Now let's try to see if we can reproduce the pooled anaysis in this much more complicated distributed setting:
from fedeca import FedECA
# We use the first client as the node, which launches order
ds_client = clients[list(clients.keys())[0]]
fed_iptw = FedECA(ndim=10, ds_client=ds_client, train_data_nodes=train_data_nodes, treated_col="treatment", duration_col="time", event_col="event", variance_method="robust")
fed_iptw.run()
print(fed_iptw.results_)
# Final partial log-likelihood:
# [-11499.19619422]
# coef se(coef) coef lower 95% coef upper 95% z p exp(coef) exp(coef) lower 95% exp(coef) upper 95%
# 0 0.041718 0.070581 -0.096618 0.180054 0.591062 0.554479 1.0426 0.907902 1.197282
In fact what we did above is both quite verbose. For simulation purposes we advise to use directly the scikit-learn inspired syntax:
fed_iptw = FedECA(ndim=10, treated_col="treatment", event_col="event", duration_col="time")

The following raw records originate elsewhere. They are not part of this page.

(** On a frame whose target columns are all present and cast to float,
    the cells of the notebook compute the frame and the counts of the
    specification. *)
Theorem clean_ready (df : frame) :
  unique_columns df = true -> targets_ready df = true ->
  clean df = inr (cleaned df, Report (missing_report df) (counts df)).
Proof.
  intros Hu Hr. pose proof (ready_castable df Hr) as Hk.
  destruct key_cols_good as [Hnd Hder].
  assert (Hw0 : forall k, In k key_cols ->
            exists s xs, get k (of_frame df) = Some (Col s) /\
                         as_float s = Some xs).
  { intros k Hin. destruct (Hk k Hin) as (s & xs & G & C).
    exists s, xs. rewrite get_of_frame, G. auto. }
  destruct (@zscore_fold_complete key_cols (of_frame df) Hder Hw0) as [w1 H1].
  assert (Hget1 : forall n, derived n = false ->
            get n w1 = get n (of_frame df)).
  { intros n Hn. apply (@zscore_fold_get key_cols _ _ n H1).
    intros k _. apply not_derived_names; assumption. }
  assert (Hfl : forall k, In k key_cols ->
            get (k ++ "_outlier") w1 = Some (Col (Bools (flags_of df k)))).
  { intros k Hin. destruct (Hk k Hin) as (s & xs & G & C).
    assert (G0 : get k (of_frame df) = Some (Col s))
      by (rewrite get_of_frame, G; reflexivity).
    destruct (@zscore_fold_flags key_cols _ _ k _ key_cols_good H1 Hin G0)
      as (xs' & C' & F).
    simpl in C'. rewrite C in C'. injection C' as <-.
    rewrite F. unfold flags_of, outlier_flags. rewrite G, C. reflexivity. }
  assert (Hnd1 : NoDup (columns w1)).
  { apply (@zscore_fold_NoDup key_cols _ _ H1).
    unfold of_frame. rewrite columns_map_snd. apply distinct_NoDup. exact Hu. }
  assert (Hcol1 : forall k, In k key_cols -> exists s, get k w1 = Some (Col s)).
  { intros k Hin. destruct (Hw0 k Hin) as (s & xs & G & _). exists s.
    rewrite Hget1; [assumption|]. rewrite Forall_forall in Hder. auto. }
  destruct (@impute_fold_complete key_cols w1 Hcol1) as [w2 H2].
  pose proof (@impute_fold_map key_cols w1 w2 Hnd Hnd1 H2) as E2.
  assert (Hna : na_mask key_cols w2 = missing_rows (imputed df)).
  { apply na_mask_frame. intros k Hin. subst w2.
    rewrite get_fill_keys, get_imputed.
    rewrite Hget1 by (rewrite Forall_forall in Hder; auto).
    rewrite get_of_frame.
    assert (X : existsb (String.eqb k) key_cols = true)
      by (apply is_key_In; assumption).
    unfold is_key. rewrite X. destruct (get k df); reflexivity. }
  unfold clean, zscore_cell. rewrite H1. cbn [bind].
  unfold outlier_counts. rewrite (@outlier_counts_flags key_cols w1 _ Hfl).
  cbn [bind]. unfold impute. rewrite H2. cbn [bind].
  rewrite dropna_present.
  2:{ intros k Hin. unfold has. subst w2. rewrite get_fill_keys.
      destruct (Hcol1 k Hin) as (s & ->). reflexivity. }
  cbn [bind]. unfold remove_outliers.
  rewrite (@remove_fold key_cols _
             (fun k => drop (na_mask key_cols w2) (flags_of df k))).
  2:{ intros k Hin. rewrite get_drop_rows. subst w2. rewrite get_fill_keys.
      rewrite (@existsb_keys_derived key_cols _ Hder (derived_outlier k)).
      rewrite Hfl by assumption. reflexivity. }
  cbn [bind]. rewrite or_masks_drop, drop_rows_drop_rows, drop_derived_drop_rows.
  rewrite Hna. subst w2. rewrite drop_derived_fill_keys.
  rewrite (@zscore_fold_derived key_cols _ _ H1), drop_derived_of_frame,
    fill_keys_of_frame, drop_rows_of_frame, to_frame_of_frame.
  cbn [bind]. rewrite cleaned_eq. unfold removed_rows, outlier_rows.
  rewrite outlier_rows_of_masks. reflexivity.
Qed.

fed_iptw.fit(df, n_clients=4, split_method="split_control_over_centers", split_method_kwargs={"treatment_info": "treatment"}, data_path="./data", variance_method="robust", backend_type="simu")
print(fed_iptw.results_)
# coef se(coef) coef lower 95% coef upper 95% z p exp(coef) exp(coef) lower 95% exp(coef) upper 95%
# 0 0.041718 0.070581 -0.096618 0.180054 0.591062 0.554479 1.0426 0.907902 1.197282
We find a similar p-value ! The distributed analysis is working as expected. We recommend to users that made it to here as a next step to use their own data and write custom split functions and to test this pipeline under various heterogeneity settings. Another interesting avenue is to try adding differential privacy to the training of the propensity model but that is outside the scope of this quickstart.